Developer experience

Associate a permission scope during app development

This article uses the sensitive permission scope qyapi_manage_addresslist as an example.
First, associate the sensitive permission scope qyapi_manage_addresslist with your app in the Developer Backend. This allows the app to call OpenAPIs under the sensitive permission — Set the management scope for role members. If the sensitive permission scope qyapi_manage_addresslist is not available in the Developer Backend, contact technical support and explain your business requirements. After the evaluation is passed, the platform will enable the sensitive permission for your developer organization.
After the permission is applied for, the developer must also integrate the DingTalk unified authorization suite to reach out to the Admin of the authorizing organization for authorization. Otherwise, API calls will return 403.

Call OpenAPIs from your app

Use access_token to call the target OpenAPI (such as creating a department or updating a user). HTTP 200 indicates that the call succeeded. The developer experience here is the same as that of a standard permission scope.

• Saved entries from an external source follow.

(* ===== verification/JsonString.v ===== *)
(** Strings in JSON: UTF-8 as a set of byte strings, the encoder's string
    literals, and that reading a literal gives back the string it was made of. *)
From S2P Require Import Prelude GoNum GoStrings Json JsonGrammar.

Local Open Scope Z_scope.

(** ** UTF-8 *)

Lemma in_range_spec lo hi b : reflect (lo ≤ b ≤ hi) (in_range lo hi b).
Proof. unfold in_range. apply iff_reflect. rewrite andb_true_iff, !Z.leb_le. done. Qed.

(** Decide every range test of the goal. *)
Ltac in_ranges :=
  repeat match goal with
  | |- context [in_range ?lo ?hi ?b] => destruct (in_range_spec lo hi b); try lia; cbn [andb orb]
  end.

(** A Unicode scalar value. *)
Definition rune_ok (r : Z) : Prop := 0 ≤ r ≤ 55295 ∨ 57344 ≤ r ≤ 1114111.

Definition encode_runes (rs : list Z) : list ascii := concat (encode_rune <$> rs).

Definition utf8 (l : list ascii) : Prop := ∃ rs, Forall rune_ok rs ∧ l = encode_runes rs.

Lemma utf8_app l k : utf8 l → utf8 k → utf8 (l ++ k).
Proof.
  intros (rs & Hr & ->) (rs' & Hr' & ->). exists (rs ++ rs'). split; [by apply Forall_app|].
  unfold encode_runes. by rewrite fmap_app, concat_app.
Qed.

Lemma utf8_nil : utf8 [].
Proof. by exists []. Qed.

Lemma utf8_rune r : rune_ok r → utf8 (encode_rune r).
Proof.
  intros Hr. exists [r]. split; [by constructor; [|constructor]|]. unfold encode_runes. cbn.
  by rewrite app_nil_r.
Qed.

(** Whatever is encoded, the bytes are UTF-8. *)
Lemma utf8_encode r : utf8 (encode_rune r).
Proof.
  destruct (decide (rune_ok r)) as [Hr|Hr]; [by apply utf8_rune|].
  replace (encode_rune r) with (encode_rune RuneError).
  { apply utf8_rune. unfold rune_ok, RuneError. lia. }
  unfold encode_rune, rune_ok, in_range in *. repeat case_match; bool_hyps; try lia; done.
Qed.

Lemma utf8_ascii c : byte_Z c < 128 → utf8 [c].
Proof.
  intros Hc. pose proof (byte_Z_bounds c).
  replace [c] with (encode_rune (byte_Z c)); [apply utf8_encode|].
  unfold encode_rune, in_range. rewrite (proj2 (Z.leb_le 0 _)), (proj2 (Z.leb_le _ 127)) by lia. cbn.
  by rewrite Z_byte_Z.
Qed.

(** The digits of a rune in base 64. *)
Lemma base64_digits r :
  0 ≤ r → ∃ a b c d, r = a * 262144 + b * 4096 + c * 64 + d ∧
    0 ≤ a ∧ 0 ≤ b < 64 ∧ 0 ≤ c < 64 ∧ 0 ≤ d < 64.
Proof.
  intros Hr. exists (r / 262144), ((r / 4096) mod 64), ((r / 64) mod 64), (r mod 64).
  Z.div_mod_to_equations; lia.
Qed.

Lemma decode_encode_rune r l :
  rune_ok r → decode_rune (encode_rune r ++ l) = (r, length (encode_rune r)).
Proof.
  unfold rune_ok. intros Hr. unfold encode_rune.
  destruct (base64_digits r) as (a & b & c & d & E & Ha & Hb & Hc & Hd); [lia|].
  assert (r mod 64 = d) as -> by (Z.div_mod_to_equations; lia).
  assert ((r / 64) mod 64 = c) as -> by (Z.div_mod_to_equations; lia).
  assert ((r / 4096) mod 64 = b) as -> by (Z.div_mod_to_equations; lia).
  assert (r / 64 = a * 4096 + b * 64 + c) as -> by (Z.div_mod_to_equations; lia).
  assert (r / 4096 = a * 64 + b) as -> by (Z.div_mod_to_equations; lia).
  assert (r / 262144 = a) as -> by (Z.div_mod_to_equations; lia).
  in_ranges; unfold decode_rune, RuneSelf; cbn [map app length]; rewrite !byte_Z_byte by lia.
  - by rewrite (proj2 (Z.ltb_lt _ _)) by lia.
  - rewrite (proj2 (Z.ltb_ge _ _)) by lia. in_ranges.
    f_equal. Z.div_mod_to_equations; lia.
  - rewrite (proj2 (Z.ltb_ge _ _)) by lia. in_ranges;
      destruct (Z.eqb_spec (224 + (a * 64 + b)) 224), (Z.eqb_spec (224 + (a * 64 + b)) 237); in_ranges;
      f_equal; Z.div_mod_to_equations; lia.
  - rewrite (proj2 (Z.ltb_ge _ _)) by lia. in_ranges;
      destruct (Z.eqb_spec (224 + (a * 64 + b)) 224), (Z.eqb_spec (224 + (a * 64 + b)) 237); in_ranges;
      f_equal; Z.div_mod_to_equations; lia.
  - rewrite (proj2 (Z.ltb_ge _ _)) by lia. in_ranges;
      destruct (Z.eqb_spec (240 + a) 240), (Z.eqb_spec (240 + a) 244); in_ranges;
      f_equal; Z.div_mod_to_equations; lia.
Qed.

(** ** Reading a literal *)

(** What [unquote] yields is UTF-8, whatever it is given. *)
Lemma unescape_ascii e x : unescape e = Some x → byte_Z x < 128.
Proof.
  unfold unescape. cbn [existsb].
  repeat match goal with |- context [Ascii.eqb e ?y] => destruct (Ascii.eqb_spec e y) as [->|] end;
    cbn; intros; simplify_eq; by vm_compute.
Qed.

Lemma unquote_go_utf8 fuel l : utf8 (unquote_go fuel l).
Proof.
  revert l. induction fuel as [|fuel IH]; intros l; [apply utf8_nil|].
  destruct l as [|c l]; [apply utf8_nil|]. cbn [unquote_go].
  destruct (Ascii.eqb c backslash).
  - destruct l as [|e l]; [apply utf8_nil|]. destruct (Ascii.eqb e "u").
    + repeat case_match; apply utf8_app; auto using utf8_encode.
    + destruct (unescape e) as [x|] eqn:E; [|apply utf8_nil].
      change (x :: ?k) with ([x] ++ k). apply utf8_app; [|apply IH].
      by apply utf8_ascii, (unescape_ascii e).
  - destruct (decode_rune (c :: l)) as [r w]. apply utf8_app; auto using utf8_encode.
Qed.

Lemma unquote_utf8 k : utf8 (bytes (unquote k)).
Proof. unfold unquote. rewrite bytes_of_bytes. apply unquote_go_utf8. Qed.

(** ** Writing a literal *)

Definition hex (d : Z) : ascii := Z_byte (if d <? 10 then 48 + d else 87 + d).

(** [htmlSafeSet]. *)
Definition html_safe (b : Z) : bool :=
  (32 <=? b) && negb (existsb (Z.eqb b) [34; 38; 60; 62; 92]).

(** A byte below [RuneSelf]. *)
Definition append_ascii (c : ascii) : list ascii :=
  let b := byte_Z c in
  if html_safe b then [c]
  else if (b =? 92) || (b =? 34) then [backslash; c]
  else if b =? 8 then [backslash; "b"%char]
  else if b =? 12 then [backslash; "f"%char]
  else if b =? 10 then [backslash; "n"%char]
  else if b =? 13 then [backslash; "r"%char]
  else if b =? 9 then [backslash; "t"%char]
  else [backslash; "u"; "0"; "0"; hex (b / 16); hex (b mod 16)]%char.

(** [appendString] between its quotes, with HTML escaped, as [Marshal] and
    [Encoder] do; every step consumes a byte. *)
Fixpoint append_go (fuel : nat) (l : list ascii) : list ascii :=
  match fuel, l with
  | S fuel, c :: l' =>
    if byte_Z c <? RuneSelf then append_ascii c ++ append_go fuel l'
    else
      let '(r, w) := decode_rune l in
      (if (r =? RuneError) && (w =? 1)%nat then backslash :: bytes "ufffd"
       else if (r =? 8232) || (r =? 8233) then backslash :: bytes "u202" ++ [hex (r mod 16)]
       else take w l) ++ append_go fuel (drop w l)
  | _, _ => []
  end.

(** The text between the quotes of a literal. *)
Definition appendString (s : string) : list ascii := append_go (length (bytes s)) (bytes s).

(** On UTF-8, rune by rune. *)
Definition append_rune (r : Z) : list ascii :=
  if in_range 0 127 r then append_ascii (Z_byte r)
  else if (r =? 8232) || (r =? 8233) then backslash :: bytes "u202" ++ [hex (r mod 16)]
  else encode_rune r.

Lemma encode_rune_length r : rune_ok r →
  (r < 128 ∧ encode_rune r = [Z_byte r]) ∨
  (128 ≤ r ∧ (2 ≤ length (encode_rune r))%nat ∧ Forall (λ c, 128 ≤ byte_Z c) (encode_rune r)).
Proof.
  unfold rune_ok. intros Hr. unfold encode_rune. in_ranges; [by left; split; [lia|]|right..].
  all: split_and!; [lia|cbn; lia|].
  all: cbn [map]; repeat constructor; rewrite byte_Z_byte by (Z.div_mod_to_equations; lia);
    Z.div_mod_to_equations; lia.
Qed.

Lemma encode_rune_cons r : rune_ok r → ∃ c k, encode_rune r = c :: k ∧ (r < 128 → k = [] ∧ c = Z_byte r) ∧
  (128 ≤ r → 128 ≤ byte_Z c ∧ Forall (λ c, 128 ≤ byte_Z c) k).
Proof.
  intros Hr. destruct (encode_rune_length r Hr) as [[Hlt ->]|(Hge & Hl & Hf)].
  - exists (Z_byte r), []. split_and!; [done|done|lia].
  - destruct (encode_rune r) as [|c k]; cbn in Hl; [lia|]. apply Forall_cons in Hf as [Hc Hk].
    exists c, k. split_and!; [done|lia|done].
Qed.

Lemma append_go_rune fuel r l :
  rune_ok r → append_go (S fuel) (encode_rune r ++ l) = append_rune r ++ append_go fuel l.
Proof.
  intros Hr. destruct (encode_rune_length r Hr) as [[Hlt E]|(Hge & Hl & Hf)].
  - assert (0 ≤ r) by (unfold rune_ok in Hr; lia). rewrite E. cbn [app append_go].
    rewrite byte_Z_byte, (proj2 (Z.ltb_lt _ _)) by (unfold RuneSelf; lia).
    unfold append_rune. in_ranges. done.
  - destruct (encode_rune_cons r Hr) as (c & k & E & _ & Hc). destruct (Hc Hge) as [Hc' _].
    pose proof (decode_encode_rune r l Hr) as D. rewrite E in *. cbn [app append_go] in *.
    rewrite (proj2 (Z.ltb_ge _ _)) by (unfold RuneSelf; lia). rewrite D.
    replace (length (c :: k) =? 1)%nat with false by (symmetry; apply Nat.eqb_neq; lia).
    rewrite andb_false_r. change (c :: k ++ l) with ((c :: k) ++ l).
    rewrite take_app_length, drop_app_length. unfold append_rune. in_ranges. rewrite E.
    by destruct (_ || _).
Qed.

Lemma append_go_runes fuel rs :
  Forall rune_ok rs → (length rs ≤ fuel)%nat →
  append_go fuel (encode_runes rs) = concat (append_rune <$> rs).
Proof.
  intros Hr. revert fuel. induction Hr as [|r rs Hr _ IH]; intros fuel Hf.
  - by destruct fuel.
  - destruct fuel as [|fuel]; cbn in Hf; [lia|].
    change (encode_runes (r :: rs)) with (encode_rune r ++ encode_runes rs).
    rewrite append_go_rune by done. cbn. f_equal. apply IH. lia.
Qed.

Lemma encode_runes_length rs : Forall rune_ok rs → (length rs ≤ length (encode_runes rs))%nat.
Proof.
  induction 1 as [|r rs Hr _ IH]; [done|].
  change (encode_runes (r :: rs)) with (encode_rune r ++ encode_runes rs). rewrite length_app.
  destruct (encode_rune_cons r Hr) as (c & k & -> & _). cbn. lia.
Qed.

Lemma appendString_runes s rs :
  Forall rune_ok rs → bytes s = encode_runes rs → appendString s = concat (append_rune <$> rs).
Proof.
  intros Hr E. unfold appendString. rewrite E. apply append_go_runes; [done|].
  by apply encode_runes_length.
Qed.

(** ** What is written is read back *)

(** The three forms a byte below [RuneSelf] is written in. *)
Inductive literal (c : ascii) : list ascii → Prop :=
| literal_plain : c ≠ quote → c ≠ backslash → 32 ≤ byte_Z c → literal c [c]
| literal_short e :
    Ascii.eqb e "u" = false → is_escape e = true → unescape e = Some c → literal c [backslash; e]
| literal_long h1 h2 h3 h4 :
    is_hex h1 && is_hex h2 && is_hex h3 && is_hex h4 = true →
    getu4 [backslash; "u"%char; h1; h2; h3; h4] = Some (byte_Z c) →
    literal c [backslash; "u"%char; h1; h2; h3; h4].

Definition is_literal (c : ascii) (l : list ascii) : bool :=
  match l with
  | [x] => Ascii.eqb x c && negb (Ascii.eqb c quote) && negb (Ascii.eqb c backslash) && (32 <=? byte_Z c)
  | [x; e] =>
    Ascii.eqb x backslash && negb (Ascii.eqb e "u") && is_escape e &&
    bool_decide (unescape e = Some c)
  | [x; u; h1; h2; h3; h4] =>
    Ascii.eqb x backslash && Ascii.eqb u "u" &&
    (is_hex h1 && is_hex h2 && is_hex h3 && is_hex h4) &&
    bool_decide (getu4 [x; u; h1; h2; h3; h4] = Some (byte_Z c))
  | _ => false
  end.

Lemma is_literal_sound c l : is_literal c l = true → literal c l.
Proof.
  destruct l as [|x [|e [|h1 [|h2 [|h3 [|h4 [|]]]]]]]; cbn -[is_hex getu4]; try done; intros H.
  - apply andb_true_iff in H as [[[H1 H2]%andb_true_iff H3]%andb_true_iff H4].
    apply Ascii.eqb_eq in H1 as ->. apply negb_true_iff, Ascii.eqb_neq in H2, H3.
    constructor; try done. lia.
  - apply andb_true_iff in H as [[[H1 H2]%andb_true_iff H3]%andb_true_iff H4].
    apply Ascii.eqb_eq in H1 as ->. apply negb_true_iff in H2. apply bool_decide_eq_true in H4.
    by constructor.
  - apply andb_true_iff in H as [[[H1 H2]%andb_true_iff H3]%andb_true_iff H4].
    apply Ascii.eqb_eq in H1 as ->. apply Ascii.eqb_eq in H2 as ->. apply bool_decide_eq_true in H4.
    by constructor.
Qed.

Lemma append_ascii_literal c : byte_Z c < 128 → literal c (append_ascii c).
Proof.
  intros Hc. apply is_literal_sound.
  pose proof (all_ascii (λ c, implb (byte_Z c <? 128) (is_literal c (append_ascii c)))) as H.
  specialize (H ltac:(vm_compute; reflexivity) c). cbn beta in H.
  by rewrite (proj2 (Z.ltb_lt _ _) Hc) in H.
Qed.

Lemma encode_rune_byte c : byte_Z c < 128 → encode_rune (byte_Z c) = [c].
Proof.
  intros Hc. pose proof (byte_Z_bounds c). unfold encode_rune. in_ranges. cbn. by rewrite Z_byte_Z.
Qed.

Lemma append_ascii_read fuel c k :
  byte_Z c < 128 → unquote_go (S fuel) (append_ascii c ++ k) = c :: unquote_go fuel k.
Proof.
  intros Hc. destruct (append_ascii_literal c Hc) as [H1 H2 H3|e H1 H2 H3|h1 h2 h3 h4 _ Hu];
    cbn [app unquote_go].
  - rewrite (proj2 (Ascii.eqb_neq c _) H2), decode_rune_ascii by (unfold RuneSelf; lia).
    by rewrite encode_rune_byte.
  - by rewrite Ascii.eqb_refl, H1, H3.
  - rewrite !Ascii.eqb_refl.
    change (getu4 (backslash :: "u"%char :: h1 :: h2 :: h3 :: h4 :: k)) with
      (getu4 [backslash; "u"%char; h1; h2; h3; h4]).
    rewrite Hu. change (default RuneError (Some (byte_Z c))) with (byte_Z c).
    unfold is_surrogate. destruct (in_range_spec 55296 57343 (byte_Z c)); [lia|].
    by rewrite encode_rune_byte.
Qed.

Lemma append_rune_read fuel r k :
  rune_ok r → unquote_go (S fuel) (append_rune r ++ k) = encode_rune r ++ unquote_go fuel k.
Proof.
  intros Hr. unfold append_rune. destruct (in_range_spec 0 127 r) as [Hl|Hl].
  - rewrite append_ascii_read by (rewrite byte_Z_byte; lia). unfold encode_rune. by in_ranges.
  - assert (128 ≤ r) as Hge by (unfold rune_ok in Hr; lia).
    destruct (Z.eqb_spec r 8232) as [->|Ha]; [done|].
    destruct (Z.eqb_spec r 8233) as [->|Hb]; [done|]. cbn [orb].
    destruct (encode_rune_cons r Hr) as (c & k' & E & _ & Hc). destruct (Hc Hge) as [Hc' _].
    pose proof (decode_encode_rune r k Hr) as D. rewrite E in *. cbn [app unquote_go] in *.
    destruct (Ascii.eqb_spec c backslash) as [->|_]; [by vm_compute in Hc'|].
    rewrite D, E. change (c :: k' ++ k) with ((c :: k') ++ k). by rewrite drop_app_length.
Qed.

Lemma plain_text k l :
  Forall (λ c, 128 ≤ byte_Z c) k → string_text l → string_text (k ++ l).
Proof.
  induction 1 as [|c k Hc _ IH]; [done|]. intros Hl. cbn. constructor; [..|lia|auto].
  - intros ->. by vm_compute in Hc.
  - intros ->. by vm_compute in Hc.
Qed.

Lemma append_runes_read fuel rs :
  Forall rune_ok rs → (length rs ≤ fuel)%nat →
  unquote_go fuel (concat (append_rune <$> rs)) = encode_runes rs.
Proof.
  intros Hr. revert fuel. induction Hr as [|r rs Hr _ IH]; intros fuel Hf; [by destruct fuel|].
  destruct fuel as [|fuel]; cbn in Hf; [lia|]. cbn [fmap list_fmap concat].
  rewrite append_rune_read by done. change (encode_runes (r :: rs)) with (encode_rune r ++ encode_runes rs).
  f_equal. apply IH. lia.
Qed.

Lemma append_rune_length r : rune_ok r → (0 < length (append_rune r))%nat.
Proof.
  intros Hr. unfold append_rune. destruct (in_range_spec 0 127 r).
  - destruct (append_ascii_literal (Z_byte r)); [rewrite byte_Z_byte; lia|cbn; lia..].
  - destruct (_ || _); [cbn; lia|]. destruct (encode_rune_cons r Hr) as (c & k & -> & _). cbn. lia.
Qed.

(** A literal of UTF-8 reads as the string it was made of. *)
Lemma unquote_appendString s : utf8 (bytes s) → unquote (appendString s) = s.
Proof.
  intros (rs & Hr & E). unfold unquote. rewrite (appendString_runes s rs) by done.
  rewrite append_runes_read; [|done|].
  - by rewrite <- E, of_bytes_bytes.
  - clear E. induction Hr as [|r rs Hr _ IH]; [done|]. cbn. rewrite length_app.
    pose proof (append_rune_length r Hr). lia.
Qed.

Organization Admin experience

App activation authorization

  • Standard permissions are granted to the app by the Admin when the app is activated.
  • Sensitive permissions do not take effect upon app activation. The Admin with the corresponding role must manually complete the authorization in the Workbench.

View audit logs in the OA backend

You can view organization actions on sensitive permissions in the OA backend, including “Accept the app’s request for permissions” and “Recall permissions previously granted to the app”.

FAQs

My app’s OpenAPI call returns 403. How can I fix it?

Possible causes and solutions are as follows: Confirm that the required API permission has been correctly applied for in the Developer Backend.
  • First, confirm that the API permission has been applied for in the Developer Backend.
  • Check whether organization-side authorization has been completed:
    • Guide the Admin of the authorizing organization to complete manual authorization in the Workbench.
    • Or integrate the unified authorization suite SDK to enable an automated authorization flow.
A 403 response from an OpenAPI call means that the app’s authorizing organization has not granted permissions to the app, or has revoked permissions previously granted to it.

Integrating the authorization component takes development time. What if the developer cannot integrate it in time? Is there a temporary workaround for the 403 issue?

Answer: Third-party app developers can guide the Admin of the authorizing organization to complete manual authorization in the Workbench.